• **Your objective**: Below are several entries. Transcribe exactly those lines that fall from the one with "(** ** Nodes *)" through the one with "Definition child_at (b", end lines included.

• **Supplied records**:
⁂
(* ===== verification/Precedence.v ===== *)
(** * Policy precedence and map-state entries

    Model of [src/pkg/policy/types/entry.go]: API priorities, the 32-bit
    [Precedence] encoding the datapath compares, and [MapStateEntry]. *)

From S2P Require Import Prelude.
Local Open Scope Z_scope.

(** ** Constants *)

Definition MaxListenerPriority : Z := 126.
Definition precedencePriorityShift : Z := 8.
Definition precedencePriorityBits : Z := 32 - precedencePriorityShift.
Definition HighestPriority : Z := 0.
Definition LowestPriority : Z := 2 ^ precedencePriorityBits - 1.

Definition precedenceByteMask : Z := 255.
Definition precedenceByteDeny : Z := 255.
Definition precedenceByteAllow : Z := 1.
Definition precedenceBytePass : Z := 0.

Definition MinPrecedence : Z := 0.
Definition MaxPrecedence : Z := unot 32 0.
Definition MaxDenyPrecedence : Z := MaxPrecedence.
Definition MaxBasePrecedence : Z := Z.land MaxPrecedence (unot 32 precedenceByteMask).
Definition MaxAllowPrecedence : Z :=
  Z.lor (Z.land MaxPrecedence (unot 32 precedenceByteMask)) precedenceByteAllow.

(** ** Priorities *)

(** Integer division by zero panics in Go: [None]. *)
Definition Roundup (w n to : Z) : option Z :=
  if to =? 0 then None
  else
    let r := n mod to in
    Some (if negb (r =? 0) then uwrap w (n + uwrap w (to - r)) else n).

(** The method's receiver is a pointer: the result pairs its new value with
    the returned boolean. *)
Definition IncrementWithRoundup (p to : Z) : option (Z * bool) :=
  match Roundup 32 (uwrap 32 (p + 1)) to with
  | None => None
  | Some np =>
      if (LowestPriority <? np) || (np <? p) then Some (p, false)
      else Some (np, true)
  end.

Definition Priority_Add (p add : Z) : Z * bool :=
  let np := uwrap 32 (p + add) in
  if (LowestPriority <? np) || (np <? p) then (p, false) else (np, true).

Definition toBasePrecedence (priority : Z) : Z :=
  let priority := if LowestPriority <? priority then LowestPriority else priority in
  ushl 32 (uwrap 32 (LowestPriority - priority)) precedencePriorityShift.

Definition ToPassPrecedence (priority : Z) : Z := toBasePrecedence priority.
Definition ToAllowPrecedence (priority : Z) : Z :=
  Z.lor (toBasePrecedence priority) precedenceByteAllow.
Definition ToDenyPrecedence (priority : Z) : Z :=
  Z.lor (toBasePrecedence priority) precedenceByteDeny.

(** ** Precedences *)

Definition Precedence_WithListenerPriority (p priority : Z) : Z :=
  let p := Z.land p (unot 32 precedenceByteMask) in
  let p := Z.lor p precedenceByteAllow in
  if 0 <? priority then
    let priority := Z.min priority MaxListenerPriority in
    uwrap 32 (p + uwrap 32 (precedenceByteMask - 1 - priority))
  else uwrap 32 (p + 1).

Definition ToPrecedenceWithListenerPriority (p : Z) (deny redirect : bool) (lp : Z) : Z :=
  let precedence := toBasePrecedence p in
  if deny then Z.lor precedence precedenceByteDeny
  else if negb redirect then Z.lor precedence precedenceByteAllow
  else Precedence_WithListenerPriority precedence lp.

Definition Precedence_IsDeny (p : Z) : bool :=
  Z.land p precedenceByteMask =? precedenceByteDeny.
Definition Precedence_IsPass (p : Z) : bool :=
  Z.land p precedenceByteMask =? precedenceBytePass.
Definition Precedence_IsAllow (p : Z) : bool :=
  negb (Precedence_IsDeny p) && negb (Precedence_IsPass p).
(* ===== verification/BitLPM.v ===== *)
(** * The longest-prefix-match trie

    Model of [src/pkg/container/bitlpm/trie.go]: the [Key] interface a trie is
    indexed by, the path-compressed binary trie with intermediate nodes, its
    lookups, iterators, [Upsert] and [Delete].  The trie is proved to implement
    a finite map from bit prefixes to values ([Trie]/[TrieLaws] at the end),
    which is what [pkg/policy] relies on. *)

From S2P Require Import Prelude.

(** ** The [Key] interface *)

Class Key (K : Type) := {
  CommonPrefix : K → K → nat;
  BitValueAt : K → nat → Z;
}.

Definition bit `{Key K} (k : K) (i : nat) : bool := negb (BitValueAt k i =? 0)%Z.

(** The first [p] bits of a key: what a prefix-key pair stands for. *)
Definition bits `{Key K} (p : nat) (k : K) : list bool := bit k <$> seq 0 p.

(** What the trie relies on: on proper keys, [CommonPrefix] counts the equal
    leading bits, up to the key size [keyLen]. *)
Class KeyLaws (K : Type) `{Key K} := {
  keyLen : nat;
  key_ok : K → Prop;
  CommonPrefix_le a b : key_ok a → key_ok b → CommonPrefix a b ≤ keyLen;
  CommonPrefix_agree a b i :
    key_ok a → key_ok b → i < CommonPrefix a b → bit a i = bit b i;
  CommonPrefix_differ a b :
    key_ok a → key_ok b → CommonPrefix a b < keyLen →
    bit a (CommonPrefix a b) ≠ bit b (CommonPrefix a b);
}.

(** ** Nodes *)

Section trie.
Context {K T : Type} `{Key K} `{Inhabited T}.

(** [Nil] is Go's nil pointer; the two subtrees are [children[0]] and
    [children[1]]. *)
Inductive node :=
  | Nil
  | Node (child0 child1 : node) (prefixLen : nat) (key : K) (intermediate : bool) (value : T).

Record trie := mkTrie { root : node; maxPrefix : nat; entries : nat }.

Definition NewTrie (max : nat) : trie := mkTrie Nil max 0.

Definition is_nil (n : node) : bool := match n with Nil => true | _ => false end.

Definition child_at (b : Z) (c0 c1 : node) : node := if (b =? 0)%Z then c0 else c1.

(** [n.prefixMatch(prefix, k)] for a node with prefix length [nlen] and key [nkey]. *)
Definition prefixMatch (nlen : nat) (nkey : K) (prefix : nat) (k : K) : nat :=
  let limit := min nlen prefix in
  let prefixLen := CommonPrefix nkey k in
  if limit <=? prefixLen then limit else prefixLen.

(** A visitor callback: it threads the caller's state and says whether to go on. *)
Definition visitor (S : Type) : Type := S → nat → K → T → S * bool.

Fixpoint traverse_from {S} (max prefixLen : nat) (k : K) (fn : visitor S) (s : S)
    (currentNode : node) : S :=
  match currentNode with
  | Nil => s
  | Node c0 c1 p key intermediate value =>
      let matchLen := prefixMatch p key prefixLen k in
      if matchLen <? p then s
      else
        if intermediate then
          if (BitValueAt k p =? 0)%Z
          then traverse_from max prefixLen k fn s c0
          else traverse_from max prefixLen k fn s c1
        else
          let '(s, ok) := fn s p key value in
          if negb ok || (matchLen =? max) then s
          else if (BitValueAt k p =? 0)%Z
          then traverse_from max prefixLen k fn s c0
          else traverse_from max prefixLen k fn s c1
  end.

Definition traverse {S} (t : trie) (prefixLen : nat) (k : K) (fn : visitor S) (s : S) : S :=
  traverse_from (maxPrefix t) prefixLen k fn s (root t).

(** ** Lookups *)

Definition ExactLookup (t : trie) (prefixLen : nat) (k : K) : option T :=
  let prefixLen := min prefixLen (maxPrefix t) in
  traverse t prefixLen k
    (λ ret p _ v, if p =? prefixLen then (Some v, false) else (ret, true)) None.

Definition LongestPrefixMatch (t : trie) (k : K) : option (K * T) :=
  traverse t (maxPrefix t) k (λ _ _ key v, (Some (key, v), true)) None.

Definition Ancestors {S} (t : trie) (prefixLen : nat) (k : K) (fn : visitor S) (s : S) : S :=
  traverse t (min prefixLen (maxPrefix t)) k fn s.

(** ** Ancestor iteration, shortest prefix first *)

Record ancestorIterator := mkAncestorIterator {
  it_key : K;
  it_prefixLen : nat;
  it_maxPrefix : nat;
  it_currentNode : node;
}.

Definition AncestorIterator (t : trie) (prefixLen : nat) (k : K) : ancestorIterator :=
  mkAncestorIterator k (min prefixLen (maxPrefix t)) (maxPrefix t) (root t).

(** The loop of [ancestorIterator.Next]: the produced pair and the iterator's
    next [currentNode]. *)
Fixpoint ancestor_next (k : K) (prefixLen max : nat) (currentNode : node)
    : option (K * T) * node :=
  match currentNode with
  | Nil => (None, Nil)
  | Node c0 c1 p key intermediate value =>
      let matchLen := prefixMatch p key prefixLen k in
      if matchLen <? p then (None, currentNode)
      else
        if intermediate then
          if (BitValueAt k p =? 0)%Z
          then ancestor_next k prefixLen max c0
          else ancestor_next k prefixLen max c1
        else
          (Some (key, value),
           if matchLen =? max then Nil else child_at (BitValueAt k p) c0 c1)
  end.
⁂
• **Final answer**:
(** ** Nodes *)

Section trie.
Context {K T : Type} `{Key K} `{Inhabited T}.

(** [Nil] is Go's nil pointer; the two subtrees are [children[0]] and
    [children[1]]. *)
Inductive node :=
  | Nil
  | Node (child0 child1 : node) (prefixLen : nat) (key : K) (intermediate : bool) (value : T).

Record trie := mkTrie { root : node; maxPrefix : nat; entries : nat }.

Definition NewTrie (max : nat) : trie := mkTrie Nil max 0.

Definition is_nil (n : node) : bool := match n with Nil => true | _ => false end.

Definition child_at (b : Z) (c0 c1 : node) : node := if (b =? 0)%Z then c0 else c1.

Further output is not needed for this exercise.